(* ===== verification/BotAuthSpec.v ===== *)
(** * What a verified bot request rests on, and a concrete one *)
From S2P Require Import Prelude Sha256 Errors PyText Base64 Utils SignedNote Lr ResourceFetcher PyNum PyTime Canonical CanonicalSpec Keys LifecycleDemo TxtRecord Identity HttpsClient Manager ManagerSpec Publication PublicationSpec ManagerDemo HttpModels HttpSignatures HttpProfile HttpSpec HttpRoundtrip HttpDemo Jose JoseSpec WbaVerifier Oidc OidcSpec BotAuth.

Section soundness.
Context `{Platform, PyLib} (env : http_env) (profile : WebBotAuthProfile).
Abbreviation config := (wp_config profile).

(** Times in whole seconds. *)
Definition bot_timely (now : Z) (claims : list (str * json)) : Prop := ∃ iat exp, member (lit "iat") claims = Some (JInt iat) ∧ member (lit "exp") claims = Some (JInt exp)
  ∧ iat ≠ 0 ∧ iat ≤ now + total_seconds_int (bc_clock_skew config) ∧ iat < exp ∧ exp - iat ≤ total_seconds_int (bc_max_lifetime config) ∧ now ≤ exp.
Lemma integer_claim_Ok claims name n : integer_claim claims name = Ok n → member (lit name) claims = Some (JInt n) ∧ n ≠ 0.
Proof.
  unfold integer_claim, get. destruct (member (lit name) claims) as [v|]; [|done]. destruct v; try done. cbn. intros Hx. guard_step Hx as G. apply Z.eqb_neq in G. apply Ok_inj in Hx. by subst.
Qed.
Lemma bot_times_Ok path claims : bot_times env profile path claims = Ok () → bot_timely (whole_seconds (he_clock env path)) claims.
Proof.
  unfold bot_times. intros Hx. bind_step Hx as iat Hi. guard_step Hx as G1. bind_step Hx as exp He. guard_step Hx as G2. guard_step Hx as G3. destruct (exp <? _) eqn:G4 in Hx; [done|].
  apply integer_claim_Ok in Hi as [Hi Hne], He as [He _]. exists iat, exp. split_and!; try done; lia.
Qed.

(** What is checked before the issuer is resolved. *)
Record bot_checked (t : Z) (headers : list (str * str)) (expected token iss : str) (header : json) (claims : list (str * json)) : Prop := {
  bk_bearer : bearer_token headers = Ok token;
  bk_token : ∃ a b c h d, split 46 token = [a; b; c] ∧ b64url_decode a = Ok h ∧ json_loads h = Ok header ∧ b64url_decode b = Ok d ∧ json_loads d = Ok (JDict claims);
  bk_issuer : ∃ text, member (lit "iss") claims = Some (JStr text) ∧ normalize_fqdn idna_encode text false = Ok iss;
  bk_subject : ∀ sub, member (lit "sub") claims = Some sub → sub = JStr [] ∨ ∃ text, sub = JStr text ∧ normalize_fqdn idna_encode text false = Ok iss;
  bk_audience : expected ≠ [] ∧ (member (lit "aud") claims = Some (JStr expected) ∨ ∃ l, member (lit "aud") claims = Some (JList l) ∧ JStr expected ∈ l);
  bk_times : bot_timely (whole_seconds t) claims;
  bk_bot : bc_require_bot_claim config = true → ∃ d, member (lit "bot") claims = Some (JDict d)
}.

Lemma bot_issuer_Ok claims iss : bot_issuer claims = Ok iss → (∃ text, member (lit "iss") claims = Some (JStr text) ∧ normalize_fqdn idna_encode text false = Ok iss) ∧
  ∀ sub, member (lit "sub") claims = Some sub → sub = JStr [] ∨ ∃ text, sub = JStr text ∧ normalize_fqdn idna_encode text false = Ok iss.
Proof.
  unfold bot_issuer, get. intros Hx. guard_step Hx as G1. bind_step Hx as text Ht. bind_step Hx as i Hi. apply bind_unit_Ok in Hx as [Hs Hx]. apply Ok_inj in Hx. subst i. split.
  - destruct (member (lit "iss") claims) as [v|]; [|done]. destruct v; try done. apply Ok_inj in Ht. subst. eauto.
  - intros sub Hsub. rewrite Hsub in Hs. destruct sub as [| | | |s| |]; try done. destruct (s ==? []) eqn:E; [rewrite eqb_true in E; subst; by left|]. right. exists s. split; [done|].
    bind_step Hs as n Hn. destruct (n ==? iss) eqn:E'; [|done]. rewrite eqb_true in E'. by subst.
Qed.
Lemma bot_audience_Ok claims expected : bot_audience claims expected = Ok () →
  member (lit "aud") claims = Some (JStr expected) ∨ ∃ l, member (lit "aud") claims = Some (JList l) ∧ JStr expected ∈ l.
Proof.
  unfold bot_audience, get. intros Hx. bind_step Hx as l Hl. destruct (bool_decide_reflect (expected ∈ l)) as [Hin|]; [|done]. destruct (member (lit "aud") claims) as [v|]; [|done]. destruct v as [| | | |s|vs|]; try done.
  - apply Ok_inj in Hl. subst l. apply list_elem_of_singleton in Hin as ->. by left.
  - right. exists vs. split; [done|]. cbn in Hl. apply mapM_res_Ok in Hl. apply list_elem_of_lookup in Hin as [i Hi]. destruct (Forall2_lookup_r _ _ _ _ _ Hl Hi) as (v & Hv & Hs).
    destruct v; try done. apply Ok_inj in Hs. subst. by eapply list_elem_of_lookup_2.
Qed.

Lemma check_bot_request_Ok path headers expected token header claims iss bot : check_bot_request env profile path headers expected = Ok (token, header, claims, iss, bot) →
  bot_checked (he_clock env path) headers expected token iss header claims ∧ bot_data profile claims = Ok bot.
Proof.
  unfold check_bot_request. intros Hx. guard_step Hx as G. apply eqb_false in G. bind_step Hx as tk Hb. destruct (decode_jwt_parts tk) as [[h c]|] eqn:Ed; [|done]. cbn [mbind result_bind] in Hx. bind_step Hx as cl Hcl.
  bind_step Hx as i Hi. apply bind_unit_Ok in Hx as [Ha Hx]. apply bind_unit_Ok in Hx as [Ht Hx]. bind_step Hx as bt Hbt. apply Ok_inj in Hx. injection Hx as -> -> -> -> ->. split; [|done].
  destruct c; try done. apply Ok_inj in Hcl. subst. destruct (bot_issuer_Ok _ _ Hi) as [Hiss Hsub]. split; try done.
  - unfold decode_jwt_parts in Ed. destruct (split 46 token) as [|x [|y [|z [|]]]]; try done. bind_step Ed as hb Hhb. bind_step Ed as hd Hhd. bind_step Ed as cb Hcb. bind_step Ed as cd Hcd.
    apply Ok_inj in Ed. injection Ed as -> ->. by exists x, y, z, hb, cb.
  - split; [done|]. by apply bot_audience_Ok.
  - by apply bot_times_Ok.
  - intros Hr. unfold bot_data in Hbt. rewrite Hr in Hbt. unfold get in Hbt. apply bind_unit_Ok in Hbt as [Hq _]. guard_step Hq as Gf. destruct (member (lit "bot") claims) as [v|]; [|done]. destruct v; try done. eauto.
Qed.

Lemma bot_key_Ok {R} header (vd : VerifiedDomain R) key : bot_key header vd = Ok key → ∃ d alg,
  header = JDict d ∧ key_by_id (get "kid" (JStr []) d) (vd_jwks vd) = Some key ∧ signature_alg key = Ok alg ∧ alg ∈ APPLICATION_JOSE_ALGS ∧ get "alg" (JStr []) d = JStr alg.
Proof.
  unfold bot_key. intros Hx. bind_step Hx as d Hd. destruct header; try done. apply Ok_inj in Hd. subst d. destruct (key_by_id _ _) as [k|] eqn:Ek; [|done]. guard_step Hx as G1. guard_step Hx as G2. bind_step Hx as alg Ha. guard_step Hx as G3.
  apply Ok_inj in Hx. subst k. apply negb_false_iff in G3. apply py_eq_str in G3. eexists _, alg. split_and!; try done. by eapply signature_alg_allowed.
Qed.
End soundness.

(** What a verified bot request rests on.  When [verify_bot_request] returns, the
    [Authorization] header holds a bearer token whose issuer, also its subject when it
    names one, is the domain that is returned, and whose audience is exactly the
    expected one; it was issued, unexpired and of bounded lifetime at a reading of
    the clock; it has the metadata of the bot when that is required; the resolver
    vouches for the issuer with the result; and the key of the name in the header,
    of the algorithm it declares, verifies the signature over exactly the first two
    segments. *)
Theorem bot_request_sound `{Platform, PyLib} {S R : Type} `{ResolverSpec S (VerifiedDomain R)} (env : http_env) (profile : WebBotAuthProfile) (path : list nat)
    (headers : list (str * str)) (expected : str) (cert : option TLSCertificate) (s s' : S) (v : VerifiedBotRequest R) (Hs : rs_inv s)
    (Hok : verify_bot_request env profile path headers expected cert s = (s', Ok v)) :
  rs_inv s' ∧ rs_vouches (vb_domain v) cert (vb_verified_domain v) ∧ ∃ header token a b c sig key alg,
    bot_checked profile (he_clock env (0 :: path)%nat) headers expected token (vb_domain v) (JDict header) (vb_claims v)
    ∧ token = compact (compact a b) c ∧ b64url_decode c = Ok sig ∧ key_by_id (get "kid" (JStr []) header) (vd_jwks (vb_verified_domain v)) = Some key
    ∧ signature_alg key = Ok alg ∧ alg ∈ APPLICATION_JOSE_ALGS ∧ get "alg" (JStr []) header = JStr alg ∧ jwk_verify key (compact a b) sig = Ok true.
Proof.
  unfold verify_bot_request, mbind, MM_bind, pure in Hok. destruct (check_bot_request _ _ _ _ _) as [[[[[token header] claims] iss] bot]|e] eqn:Ec; [|done].
  destruct (resolve_domain _ _ _ s) as [s1 [vd|e]] eqn:Er; [|done]. destruct (resolve_sound _ _ _ _ _ _ Hs Er) as [Hs1 Hv]. destruct (finish_bot _ _ _ _ _ _) as [w|e] eqn:Ef; [|done]. injection Hok as <- <-.
  unfold finish_bot in Ef. bind_step Ef as key Hk. destruct (split 46 token) as [|a [|b [|c [|]]]] eqn:Es; try done. cbn [mbind result_bind] in Ef. bind_step Ef as sig Hsig. bind_step Ef as valid Hvalid. destruct valid; [|done].
  apply Ok_inj in Ef. subst w. cbn. split_and!; [done|by apply Hv|]. apply check_bot_request_Ok in Ec as [Hc _]. apply bot_key_Ok in Hk as (d & alg & -> & Hkey & Halg & Hin & Hget).
  exists d, token, a, b, c, sig, key, alg. split_and!; try done. rewrite <- (join_split 46 token), Es. cbn [join]. unfold compact. by rewrite <- !app_assoc.
Qed.

(** ** A concrete request *)
#[local] Instance bot_resolver : IdentityResolver toy_cache (VerifiedDomain log_binding) := oidc_resolver.
#[local] Instance bot_resolver_spec : ResolverSpec toy_cache (VerifiedDomain log_binding) := oidc_resolver_spec.
Definition acme_bot : BotIdentity str := {| bi_name := lit "AcmeBot"; bi_version := lit "1.0"; bi_purpose := []; bi_operator_url := lit "https://acme.example/bot" |}.
Definition toy_bot_profile : WebBotAuthProfile := {| wp_key_provider := Some (toy_provider op1 op1_bytes); wp_domain := toy_domain; wp_bot := Some acme_bot; wp_config := default_bot_config |}.
Definition bot_headers : list (str * str) :=
  match sign_bot_request toy_http_env (λ _, lit "00000000-0000-4000-8000-000000000000") toy_bot_profile [] (lit "https://target.example:443/api") [(lit "host", lit "target.example")] None [] with
  | Ok h => h | Raise _ => []
  end.
Definition bot_request_verified (headers : list (str * str)) (c : toy_cache) :=
  verify_bot_request (H0 := oidc_pylib) toy_http_env toy_bot_profile [1%nat] headers (lit "https://target.example") (Some toy_cert) c.

Lemma bot_request_sound_witness : ∃ v, (bot_request_verified bot_headers ∅).2 = Ok v ∧ rs_vouches (vb_domain v) (Some toy_cert) (vb_verified_domain v).
Proof.
  destruct (is_Ok_true (bot_request_verified bot_headers ∅).2) as [v Hv]; [vm_compute; reflexivity|]. exists v. split; [exact Hv|].
  destruct (bot_request_sound (H0 := oidc_pylib) toy_http_env toy_bot_profile [1%nat] bot_headers (lit "https://target.example") (Some toy_cert) ∅ (bot_request_verified bot_headers ∅).1 v) as (_ & Hvouch & _).
  - apply nothing_held.
  - rewrite <- Hv. apply surjective_pairing.
  - exact Hvouch.
Defined.

(** A token that cannot be decoded raises the error of the decoder. *)
Theorem bot_malformed_escapes : raised (bot_request_verified [(lit "Authorization", lit "Bearer a.b.c")] ∅).2 = Some (ValueError (lit "Invalid base64-encoded string: number of data characters cannot be 1 more than a multiple of 4")).
Proof. vm_compute. reflexivity. Qed.
(** ** The embedded catalog *)
Definition capable_fetcher : injected :=
  {| in_fetch_bounded := Some (λ _ _, Raise (HttpxError HConnect (lit "offline"))); in_security_guarantees := Some (Ok (Some safe_fetcher_guarantees)); in_call := λ _, Ok ROther |}.
Definition no_options : DnsidManagedVerificationOptions := {| dm_resource_fetcher := None; dm_trusted_checkpoint_store := None |}.
Definition toy_registries : list (str * str * verification_registry) :=
  match create_dnsid_managed_verification_registry (λ _, Ok ()) (λ _, capable_fetcher) 1 None with Ok r => r | Raise _ => [] end.
(** All three documents load, each with a log key, a witness and a bundle signer. *)
Example catalog_loads : map (λ r, (r.1, len (op_bundle_keys (vr_options r.2)), map (λ o, (len (log_keys o.2), len (witness_keys o.2), quorum o.2)) (origins (op_policy (vr_options r.2))))) toy_registries
  = map (λ p, (public, lit p, 1, [(1, 1, Some 1)])) ["https://log.dev.dnsid.ai"; "https://log.dnsid.ai"; "https://log.partners.dnsid.ai"]%string.
Proof. vm_compute. reflexivity. Qed.

Definition production_lr : str := lit "c2sp-tlog:public:https://log.dnsid.ai#abc-1".
Definition production_reader := managed_new_reader 0 (λ _, Ok ()) (λ _, Ok ()) entity toy_registries production_lr.
Lemma managed_trust_pinned_witness : ∃ c entry, production_reader = Ok (Some c) ∧ entry ∈ MANAGED_CATALOG ∧ selects entry (lr_scope (rc_parsed c)) (lr_log_prefix (rc_parsed c)).
Proof.
  assert (∃ c, production_reader = Ok (Some c)) as [c Hc].
  { assert (match production_reader with Ok (Some _) => true | _ => false end = true) as Hb by (vm_compute; reflexivity). destruct production_reader as [[c|]|]; [by exists c|done..]. }
  assert (create_managed_from (λ _, Ok ()) (λ _, capable_fetcher) 1 no_options MANAGED_CATALOG = Ok toy_registries) as Hr.
  { assert (is_Ok (create_managed_from (λ _, Ok ()) (λ _, capable_fetcher) 1 no_options MANAGED_CATALOG) = true) as Hb by (vm_compute; reflexivity). unfold toy_registries, create_dnsid_managed_verification_registry, default.
    change (create_managed_from (λ _, Ok ()) (λ _, capable_fetcher) 1 {| dm_resource_fetcher := None; dm_trusted_checkpoint_store := None |} MANAGED_CATALOG) with (create_managed_from (λ _, Ok ()) (λ _, capable_fetcher) 1 no_options MANAGED_CATALOG).
    destruct (create_managed_from _ _ _ _ _); [done|done]. }
  destruct (managed_trust_pinned 0 (λ _, Ok ()) (λ _, capable_fetcher) 1 (λ _, Ok ()) entity no_options MANAGED_CATALOG toy_registries production_lr c Hr Hc) as (entry & _ & _ & _ & Hin & _ & Hs & _).
  exists c, entry. split; [exact Hc|split; [exact Hin|exact Hs]].
Defined.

Exercise goal:
In the data above, start at the line that has "(** What a verified", stop after the line that has "vouches for the", and print every line in between exactly as it stands.

Written reply:
(** What a verified bot request rests on.  When [verify_bot_request] returns, the
    [Authorization] header holds a bearer token whose issuer, also its subject when it
    names one, is the domain that is returned, and whose audience is exactly the
    expected one; it was issued, unexpired and of bounded lifetime at a reading of
    the clock; it has the metadata of the bot when that is required; the resolver
    vouches for the issuer with the result; and the key of the name in the header,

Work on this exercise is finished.